My question: shouldn't breeze realize we are loading through expand and thus completely remove all children from cache before loading back the results from the db? How else can we accomplish this if that is not the case?
Thank you

Yup, that's a really good point.
Deletion is simply a horrible complication to every data management effort. This is true no matter whether you use Breeze or not. It just causes heartache up and down the line. Which is why I recommend soft deletes instead of hard deletes.
But you don't care what I think ... so I will continue.
Let me be straight about this. There is no easy way for you to implement a cache cleanup scheme properly. I'm going to describe how we might do it (with some details neglected I'm sure) and you'll see why it is difficult and, in perverse cases, fruitless.
Of course the most efficient, brute force approach is to blow away the cache before querying. You might as well not have caching if you do that but I thought I'd mention it.
The "Detached" entity problem
Before I continue, remember the technique I just mentioned and indeed all possible solutions are useless if your UI (or anything else) is holding references to the entities that you want to remove.
Oh, you'll remove them from cache alright. But whatever is holding references to them now will continue to have a reference to an entity object which is in a "Detached" state - a ghost. Making sure that doesn't happen is your responsibility; Breeze can't know and couldn't do anything about it if it did know.
Second attempt
A second, less blunt approach (suggested by Jay) is to
apply the query to the cache first
iterate over the results and for each one
detach every child entity along the "expand" paths.
detach that top level entity
Now when the query succeeds, you have a clear road for it to fill the cache.
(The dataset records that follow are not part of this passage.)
(* ===== verification/Lmb.v ===== *)
(** * Lmb: the logical memory blocks of lib/lmb.c *)

From Stdlib Require Import ZArith Lia List Sorted.
From stdpp Require Import base numbers list option sets.
From S2P Require Import Prelude.

(** ** Data (include/lmb.h) *)

Definition MAX_LMB_REGIONS : Z := 8.
Definition LMB_ALLOC_ANYWHERE : Z := 0.

Record lmb_property := { lp_base : Z; lp_size : Z }.

(** [region] has [MAX_LMB_REGIONS + 1] entries, the first [cnt] are in use. *)
Record lmb_region := { cnt : Z; rgn_size : Z; region : list lmb_property }.

Record lmb := { memory : lmb_region; reserved : lmb_region }.

#[export] Instance lmb_property_eq_dec : EqDecision lmb_property.
Proof. solve_decision. Defined.

Definition with_region (rgn : lmb_region) (l : list lmb_property) : lmb_region :=
  {| cnt := cnt rgn; rgn_size := rgn_size rgn; region := l |}.

Definition with_cnt (rgn : lmb_region) (n : Z) : lmb_region :=
  {| cnt := n; rgn_size := rgn_size rgn; region := region rgn |}.

Definition with_reserved (l : lmb) (r : lmb_region) : lmb :=
  {| memory := memory l; reserved := r |}.

(** No loop over a table makes more than [MAX_LMB_REGIONS + 1] iterations. *)
Definition lmb_fuel : nat := 10.

(** ** Operations *)

Definition lmb_addrs_overlap (base1 size1 base2 size2 : Z) : bool :=
  let base1_end := u32 (base1 + size1 - 1) in
  let base2_end := u32 (base2 + size2 - 1) in
  (base1 <=? base2_end) && (base2 <=? base1_end).

Definition lmb_addrs_adjacent (base1 size1 base2 size2 : Z) : Z :=
  if base2 =? u32 (base1 + size1) then 1
  else if base1 =? u32 (base2 + size2) then -1
  else 0.

Definition lmb_regions_adjacent (rgn : lmb_region) (r1 r2 : Z) : option Z :=
  p1 ← arr_get (region rgn) r1;
  p2 ← arr_get (region rgn) r2;
  Some (lmb_addrs_adjacent (lp_base p1) (lp_size p1) (lp_base p2) (lp_size p2)).

Definition lmb_remove_region (rgn : lmb_region) (r : Z) : option lmb_region :=
  '(l, _) ← loop_brk lmb_fuel (λ '(l, i),
      if i <? u32 (cnt rgn - 1) then
        p ← arr_get l (i + 1);
        l ← arr_set l i p;
        Some (Next (l, i + 1))
      else Some (Break (l, i)))
    (region rgn, r);
  Some (with_cnt (with_region rgn l) (u32 (cnt rgn - 1))).

Definition lmb_coalesce_regions (rgn : lmb_region) (r1 r2 : Z) : option lmb_region :=
  p1 ← arr_get (region rgn) r1;
  p2 ← arr_get (region rgn) r2;
  l ← arr_set (region rgn) r1
        {| lp_base := lp_base p1; lp_size := u32 (lp_size p1 + lp_size p2) |};
  lmb_remove_region (with_region rgn l) r2.

Definition lmb_init (l : lmb) : lmb :=
  {| memory := {| cnt := 0; rgn_size := 0; region := region (memory l) |};
     reserved := {| cnt := 0; rgn_size := 0; region := region (reserved l) |} |}.

(** The search of [lmb_add_region] for a region to extend: the index where it
    stops, the table and the number of regions extended, or the value that the
    function returns at once. *)
Definition lmb_add_scan (rgn : lmb_region) (base size : Z)
    : option (lmb_region * Z * Z + Z) :=
  loop lmb_fuel (λ '(rgn, i, coalesced),
      if i <? cnt rgn then
        p ← arr_get (region rgn) i;
        let rgnbase := lp_base p in
        let rgnsize := lp_size p in
        if (rgnbase =? base) && (rgnsize =? size) then Some (Return 0)
        else
          let adjacent := lmb_addrs_adjacent base size rgnbase rgnsize in
          if 0 <? adjacent then
            l ← arr_set (region rgn) i
                  {| lp_base := u32 (rgnbase - size); lp_size := u32 (rgnsize + size) |};
            Some (Break (with_region rgn l, i, coalesced + 1))
          else if adjacent <? 0 then
            l ← arr_set (region rgn) i
                  {| lp_base := rgnbase; lp_size := u32 (rgnsize + size) |};
            Some (Break (with_region rgn l, i, coalesced + 1))
          else if lmb_addrs_overlap base size rgnbase rgnsize then Some (Return (-1))
          else Some (Next (rgn, i + 1, coalesced))
      else Some (Break (rgn, i, coalesced)))
    (rgn, 0, 0).

(** The merge, in [lmb_add_region], of the region where the search stopped
    with the region after it. *)
Definition lmb_add_join (rgn : lmb_region) (i coalesced : Z) : option (lmb_region * Z) :=
  if i <? u32 (cnt rgn - 1) then
    adjacent ← lmb_regions_adjacent rgn i (i + 1);
    if adjacent =? 0 then Some (rgn, coalesced)
    else rgn ← lmb_coalesce_regions rgn i (i + 1); Some (rgn, coalesced + 1)
  else Some (rgn, coalesced).

(** The insertion of [lmb_add_region] in the sorted table. *)
Definition lmb_add_shift (l : list lmb_property) (n base size : Z)
    : option (list lmb_property) :=
  '(l, _) ← loop_brk lmb_fuel (λ '(l, i),
      if 0 <=? i then
        p ← arr_get l i;
        if base <? lp_base p then
          l ← arr_set l (i + 1) p;
          Some (Next (l, i - 1))
        else
          l ← arr_set l (i + 1) {| lp_base := base; lp_size := size |};
          Some (Break (l, i))
      else Some (Break (l, i)))
    (l, n - 1);
  p0 ← arr_get l 0;
  if base <? lp_base p0
  then arr_set l 0 {| lp_base := base; lp_size := size |}
  else Some l.

Definition lmb_add_region (rgn : lmb_region) (base size : Z)
    : option (lmb_region * Z) :=
  if cnt rgn =? 0 then
    l ← arr_set (region rgn) 0 {| lp_base := base; lp_size := size |};
    Some (with_cnt (with_region rgn l) 1, 0)
  else
    o ← lmb_add_scan rgn base size;
    match o with
    | inr r => Some (rgn, r)
    | inl (rgn, i, coalesced) =>
        '(rgn, coalesced) ← lmb_add_join rgn i coalesced;
        if negb (coalesced =? 0) then Some (rgn, coalesced)
        else if MAX_LMB_REGIONS <=? cnt rgn then Some (rgn, -1)
        else
          l ← lmb_add_shift (region rgn) (cnt rgn) base size;
          Some (with_cnt (with_region rgn l) (u32 (cnt rgn + 1)), 0)
    end.

Definition lmb_add (m : lmb) (base size : Z) : option (lmb * Z) :=
  '(rgn, r) ← lmb_add_region (memory m) base size;
  Some ({| memory := rgn; reserved := reserved m |}, r).

Definition lmb_reserve (m : lmb) (base size : Z) : option (lmb * Z) :=
  '(rgn, r) ← lmb_add_region (reserved m) base size;
  Some (with_reserved m rgn, r).

(** The search of [lmb_free] for the region that contains [base, end]. *)
Definition lmb_free_find (rgn : lmb_region) (base end_ : Z)
    : option (Z * Z * Z) :=
  loop_brk lmb_fuel (λ '(i, rgnbegin, rgnend),
      if i <? cnt rgn then
        p ← arr_get (region rgn) i;
        let rgnbegin := lp_base p in
        let rgnend := u32 (rgnbegin + lp_size p - 1) in
        if (rgnbegin <=? base) && (end_ <=? rgnend)
        then Some (Break (i, rgnbegin, rgnend))
        else Some (Next (i + 1, rgnbegin, rgnend))
      else Some (Break (i, rgnbegin, rgnend)))
    (0, 0, 0).

Definition lmb_free (m : lmb) (base size : Z) : option (lmb * Z) :=
  let rgn := reserved m in
  let end_ := u32 (base + size - 1) in
  '(i, rgnbegin, rgnend) ← lmb_free_find rgn base end_;
  if i =? cnt rgn then Some (m, -1)
  else if (rgnbegin =? base) && (rgnend =? end_) then
    rgn ← lmb_remove_region rgn i;
    Some (with_reserved m rgn, 0)
  else
    p ← arr_get (region rgn) i;
    if rgnbegin =? base then
      l ← arr_set (region rgn) i
            {| lp_base := u32 (end_ + 1); lp_size := u32 (lp_size p - size) |};
      Some (with_reserved m (with_region rgn l), 0)
    else if rgnend =? end_ then
      l ← arr_set (region rgn) i
            {| lp_base := lp_base p; lp_size := u32 (lp_size p - size) |};
      Some (with_reserved m (with_region rgn l), 0)
    else
      l ← arr_set (region rgn) i
            {| lp_base := lp_base p; lp_size := u32 (base - lp_base p) |};
      '(rgn, r) ← lmb_add_region (with_region rgn l) (u32 (end_ + 1)) (u32 (rgnend - end_));
      Some (with_reserved m rgn, r).

Definition lmb_overlaps_region (rgn : lmb_region) (base size : Z) : option Z :=
  i ← loop_brk lmb_fuel (λ i,
      if i <? cnt rgn then
        p ← arr_get (region rgn) i;
        if lmb_addrs_overlap base size (lp_base p) (lp_size p)
        then Some (Break i) else Some (Next (i + 1))
      else Some (Break i)) 0;
  Some (if i <? cnt rgn then i else -1).

Definition lmb_align_down (addr size : Z) : Z :=
  Z.land addr (u32 (Z.lnot (u32 (size - 1)))).

(** The loop of [__lmb_alloc_base] over the candidate addresses of one memory
    region; a returned value is the function's. *)
Definition lmb_alloc_probe (m : lmb) (size align lmbbase base : Z)
    : option (Z + lmb * Z) :=
  loop lmb_fuel (λ base,
      if negb (base =? 0) && (lmbbase <=? base) then
        rgn ← lmb_overlaps_region (reserved m) base size;
        if rgn <? 0 then
          '(r, ret) ← lmb_add_region (reserved m) base size;
          if ret <? 0 then Some (Return (with_reserved m r, 0))
          else Some (Return (with_reserved m r, base))
        else
          p ← arr_get (region (reserved m)) rgn;
          let res_base := lp_base p in
          if res_base <? size then Some (Break base)
          else Some (Next (lmb_align_down (u32 (res_base - size)) align))
      else Some (Break base))
    base.

(** The body of the loop of [__lmb_alloc_base] for the memory region [p]: the
    value to return, if any. *)
Definition lmb_alloc_in (m : lmb) (size align max_addr : Z) (p : lmb_property)
    : option (option (lmb * Z)) :=
  let lmbbase := lp_base p in
  let lmbsize := lp_size p in
  let probe base :=
    o ← lmb_alloc_probe m size align lmbbase base;
    Some (match o with inl _ => None | inr r => Some r end) in
  if lmbsize <? size then Some None
  else if max_addr =? LMB_ALLOC_ANYWHERE then
    probe (lmb_align_down (u32 (lmbbase + lmbsize - size)) align)
  else if lmbbase <? max_addr then
    let base := u32 (lmbbase + lmbsize) in
    let base := if base <? lmbbase then u32 (-1) else base in
    let base := Z.min base max_addr in
    probe (lmb_align_down (u32 (base - size)) align)
  else Some None.

Definition __lmb_alloc_base (m : lmb) (size align max_addr : Z) : option (lmb * Z) :=
  o ← loop lmb_fuel (λ i,
      if 0 <=? i then
        p ← arr_get (region (memory m)) i;
        r ← lmb_alloc_in m size align max_addr p;
        Some (match r with Some r => Return r | None => Next (i - 1) end)
      else Some (Break i))
    (cnt (memory m) - 1);
  Some (match o with inl _ => (m, 0) | inr r => r end).

Definition lmb_alloc_base (m : lmb) (size align max_addr : Z) : option (lmb * Z) :=
  __lmb_alloc_base m size align max_addr.

Definition lmb_alloc (m : lmb) (size align : Z) : option (lmb * Z) :=
  lmb_alloc_base m size align LMB_ALLOC_ANYWHERE.

Definition lmb_alloc_addr (m : lmb) (base size : Z) : option (lmb * Z) :=
  rgn ← lmb_overlaps_region (memory m) base size;
  if 0 <=? rgn then
    p ← arr_get (region (memory m)) rgn;
    if lmb_addrs_overlap (lp_base p) (lp_size p) (u32 (base + size - 1)) 1 then
      '(m, ret) ← lmb_reserve m base size;
      Some (m, if 0 <=? ret then base else 0)
    else Some (m, 0)
  else Some (m, 0).

Definition lmb_get_free_size (m : lmb) (addr : Z) : option Z :=
  rgn ← lmb_overlaps_region (memory m) addr 1;
  if 0 <=? rgn then
    o ← loop lmb_fuel (λ i,
        if i <? cnt (reserved m) then
          p ← arr_get (region (reserved m)) i;
          if addr <? lp_base p then Some (Return (u32 (lp_base p - addr)))
          else if addr <? u32 (lp_base p + lp_size p) then Some (Return 0)
          else Some (Next (i + 1))
        else Some (Break i)) 0;
    match o with
    | inr r => Some r
    | inl _ =>
        p ← arr_get (region (memory m)) (u32 (cnt (memory m) - 1));
        Some (u32 (lp_base p + lp_size p - addr))
    end
  else Some 0.

Definition lmb_is_reserved (m : lmb) (addr : Z) : option Z :=
  o ← loop lmb_fuel (λ i,
      if i <? cnt (reserved m) then
        p ← arr_get (region (reserved m)) i;
        let upper := u32 (lp_base p + lp_size p - 1) in
        if (lp_base p <=? addr) && (addr <=? upper) then Some (Return 1)
        else Some (Next (i + 1))
      else Some (Break i)) 0;
  Some (match o with inl _ => 0 | inr r => r end).

(** ** The set of addresses that a table describes *)

Definition blk (b size : Z) : lmb_property := {| lp_base := b; lp_size := size |}.
Definition lp_end (p : lmb_property) : Z := lp_base p + lp_size p.
Definition inside (p : lmb_property) (a : Z) : Prop := lp_base p ≤ a < lp_end p.
Definition covers (L : list lmb_property) (a : Z) : Prop := ∃ p, p ∈ L ∧ inside p a.

(** A block of at least a byte that ends below the top of the address space. *)
Definition lp_ok (p : lmb_property) : Prop :=
  0 ≤ lp_base p ∧ 0 < lp_size p ∧ lp_end p < 2 ^ 32.

(** [p] ends strictly below [q]: the two blocks are neither overlapping nor
    adjacent. *)
Definition before (p q : lmb_property) : Prop := lp_end p < lp_base q.

Definition disjoint (p q : lmb_property) : Prop :=
  lp_end p ≤ lp_base q ∨ lp_end q ≤ lp_base p.

(** The first [cnt] entries of the table are [L], sorted by address and
    coalesced. *)
Record lmb_repr (rgn : lmb_region) (L : list lmb_property) : Prop := {
  repr_tail : ∃ T, region rgn = L ++ T ∧ Z.of_nat (length (L ++ T)) = MAX_LMB_REGIONS + 1;
  repr_cnt : cnt rgn = Z.of_nat (length L);
  repr_max : Z.of_nat (length L) ≤ MAX_LMB_REGIONS;
  repr_ok : Forall lp_ok L;
  repr_sorted : StronglySorted before L
}.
Here is a simple example of the code as it relates to a query of TodoLists and their TodoItems:
var query = breeze.EntityQuery.from('TodoLists').expand('TodoItems');
var inCache = manager.executeQueryLocally(query);
inCache.slice().forEach(function(e) {
inCache = inCache.concat(e.TodoItems);
});
inCache.slice().forEach(function(e) {
manager.detachEntity(e);
});
There are at least four problems with this approach:
Every queried entity is a ghost. If your UI is displaying any of the queried entities, it will be displaying ghosts. This is true even when the entity was not touched on the server at all (99% of the time). Too bad. You have to repaint the entire page.
You may be able to do that. But in many respects this technique is almost as impractical as the first. It means that ever view is in a potentially invalid state after any query takes place anywhere.
Detaching an entity has side-effects. All other entities that depend on the one you detached are instantly (a) changed and (b) orphaned. There is no easy recovery from this, as explained in the "orphans" section below.
This technique wipes out all pending changes among the entities that you are querying. We'll see how to deal with that shortly.
If the query fails for some reason (lost connection?), you've got nothing to show. Unless you remember what you removed ... in which case you could put those entities back in cache if the query fails.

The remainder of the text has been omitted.